Laat voor het eten

Niet alle dolers zijn de weg kwijt

Amersfoort-Maastricht | Dag 1

Heidegebied van Den Treek, zuid van Amersfoort

Heidegebied van Den Treek, zuid van Amersfoort.

Foto hierboven: fietspad langs de Nederrijn, tussen Rhenen en de Grebbeberg.

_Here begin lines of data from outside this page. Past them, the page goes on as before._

(* ===== verification/BookingProperties.v ===== *)
(** Booking: what [create_reservation_batch] accepts, what it stores, that
    the capacity invariant survives it, and that preview predicts it. *)

From S2P Require Import Prelude Models SessionLayer Samples AuditService.
From S2P Require Import NotificationService ReservationService ReservationLifecycle.

(** * Capacity

    What booking promises: the capacity invariant of the [reservation]
    table, and that creating, editing and ending reservations preserve it.

    The specification is stated per instant ([covers], [memory_at],
    [compute_at]) and knows nothing of windows; the code decides by summing
    over the rows that overlap the requested window
    ([ReservationService._classify_conflict]).  The lemmas here connect the
    two. *)


(** ** The abstract specification *)

(** A scheduled or active row holds its GPU. *)
Definition holds (r : Reservation.t) : bool :=
  bool_decide (Reservation.status r ∈ ACTIVE_STATUSES).

(** Row [r] occupies GPU [g] at instant [t]. *)
Definition covers (g t : Z) (r : Reservation.t) : bool :=
  bool_decide (Reservation.gpu_id r = Some g) && holds r &&
  bool_decide (Reservation.start_at r <= t) && bool_decide (t < Reservation.end_at r).

Definition memory_at (g t : Z) (table : gmap Z Reservation.t) : Z :=
  msum (λ r, if covers g t r then or0 (Reservation.gpu_memory_mb r) else 0) table.

Definition compute_at (g t : Z) (table : gmap Z Reservation.t) : Z :=
  msum (λ r, if covers g t r then or0 (Reservation.gpu_compute_share_pct r) else 0) table.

Om tien over half acht sluit ik de achterdeur achter me, boven is iedereen nog in diepe rust. Op een zomerdag is de zon op dit tijdstip al uren op, zijn de vogels al aan de ochtendkoffie toe en is de wereld licht en levend. Nu, zaterdagmorgen 23 december, voelt het als ongehoord vroeg. Het is donker, er is niemand op de stille straten van onze wijk. De reden is niet ingewikkeld. De Kerstvakantie is begonnen, nu de laatste drukke weken van dit jaar zijn afgelopen heeft iedereen gisteravond z’n telefoon en wekker uitgezet. Groot gelijk, al had ik die wekker vanmorgen hard nodig.

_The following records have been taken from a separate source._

Lemma recipients_spec server_id reservation_id s :
  ∃ l, _determine_recipients server_id reservation_id s = (Ok l, s) ∧ Sorted Z.le l ∧ NoDup l ∧
       ∀ u, u ∈ l ↔ recipient (db s) server_id reservation_id u.
Proof.
  eexists. split; [reflexivity|]. split; [apply Sorted_merge_sort; apply _|].
  split; [rewrite merge_sort_Permutation; apply NoDup_remove_dups|].
  intros u. rewrite merge_sort_Permutation, elem_of_remove_dups, !elem_of_app. unfold recipient.
  assert (H1 : u ∈ granted_admins (db s) server_id ↔
    ∃ k g, server_admin_grants (db s) !! k = Some g ∧ ServerAdminGrant.user_id g = u ∧
           ServerAdminGrant.server_id g = server_id ∧ ServerAdminGrant.is_active g = 1).
  { unfold granted_admins. rewrite list_elem_of_fmap. setoid_rewrite list_elem_of_filter.
    setoid_rewrite elem_of_rows. naive_solver. }
  assert (H2 : u ∈ lab_admins (db s) server_id ↔
    ∃ srv k x, servers (db s) !! server_id = Some srv ∧ users (db s) !! k = Some x ∧ User.id x = u ∧
      User.lab_id x = Server.lab_id srv ∧ User.role x = "lab_admin"%string ∧ User.is_active x = 1).
  { unfold lab_admins. destruct (servers (db s) !! server_id) as [srv|].
    - rewrite list_elem_of_fmap. setoid_rewrite list_elem_of_filter. setoid_rewrite elem_of_rows.
      naive_solver.
    - rewrite elem_of_nil. naive_solver. }
  assert (H3 : u ∈ reservation_owner (db s) reservation_id ↔
    ∃ rid r, reservation_id = Some rid ∧ reservations (db s) !! rid = Some r ∧ Reservation.user_id r = u).
  { unfold reservation_owner. destruct reservation_id as [rid|]; [|rewrite elem_of_nil; naive_solver].
    destruct (reservations (db s) !! rid) as [r|] eqn:Hr.
    - rewrite list_elem_of_singleton. naive_solver.
    - rewrite elem_of_nil. naive_solver. }
  tauto.
Qed.

Lemma push_each_run f l s :
  for_each l (λ u, push_to_user u f) s = (Ok tt, s <| pushed := pushed s ++ ((λ u, (u, f)) <$> l) |>).
Proof.
  revert s. induction l as [|u l IH]; intros s; simpl.
  { rewrite app_nil_r. by destruct s. }
  rewrite (bind_run _ _ s tt (s <| pushed := pushed s ++ [(u, f)] |>)) by reflexivity.
  rewrite IH. simpl. by rewrite <- app_assoc.
Qed.

(** Alerts about one thing are further apart than the window. *)
Definition alerts_spaced : Z → list AlertEvent.t → Prop :=
  spaced_by (λ a b, same_alert (AlertEvent.server_id b) (AlertEvent.gpu_id b) (AlertEvent.event_type b) a = true)
    AlertEvent.created_at.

In het schemerdonker rijd ik Amersfoort uit, over de hei en langs Den Treek. Met mijn eigen kerstverlichting aan. Een paar meter vóór me vliegt een grote buizerd op, die me letterlijk niet had zien aankomen. Ik ben niet de enige die nog niet helemaal scherp is. Ik passeer het Henschotermeer en rijd niet veel verderop door Maarn. Ondertussen moet de zon zijn opgekomen, maar dat is allemaal achter de dikke grijze wolken gebeurd. Het licht verandert van lichtzwart naar lichtgrijs, meer betekenis heeft het aanbreken van de dag niet.

Beboste ribbel

Buiten Maarn rijd ik het bos van de Utrechtse Heuvelrug in. Op een kaart zie je pas goed dat de Heuvelrug meer is dan alleen een naam, maar een afgetekend stuk natuur dat zo bijzonder is dat het in 2003 een nationaal park werd. Ooit (150.000 jaar geleden) door schurende lagen ijs vanuit het noorden opgeduwd tot een dikke beboste ribbel die van noordwest naar zuidoost door het landschap van Midden-Nederland loopt. Het vele zand en de relatief steile hellingen en bulten van de Heuvelrug maakte het gebied voor boeren niet interessant, waardoor het een brede streep natuur bleef die nu gelukkig wordt beschermd.Let de StigterpadFietspad Utrechtse Heuvelrug

Let de Stigter

Na een stil gevecht met zompige bospaden, striemende kale takken en een stukje fietsduwen valt mijn gps-track samen met het Let de Stigterpad, genoemd naar een oud-burgemeester van Maarn onder wier voorzitterschap het nationale park er kwam. Een pad van 39 boskilometers dat de moeite waard is.

Slingerend en zwierend, alleen geremd door een enkel klaphek, fiets ik door de kale bossen. Ik was hier al vaker, maar tussen de bomen was het nog nooit zo stil. De vogels sparen hun kelen tot het voorjaar, zelfs het bos houdt zich in, er zijn nauwelijks geuren. Het is alsof je luistert naar pianomuziek van Satie. De stille passages, de muziek die je meeneemt langs herinneringen aan plekken waar je zelf geweest had willen zijn. Niet voor elke dag of voor elk moment, maar omdat je soms iets anders wilt dan de bak met energie van grote orkeststukken.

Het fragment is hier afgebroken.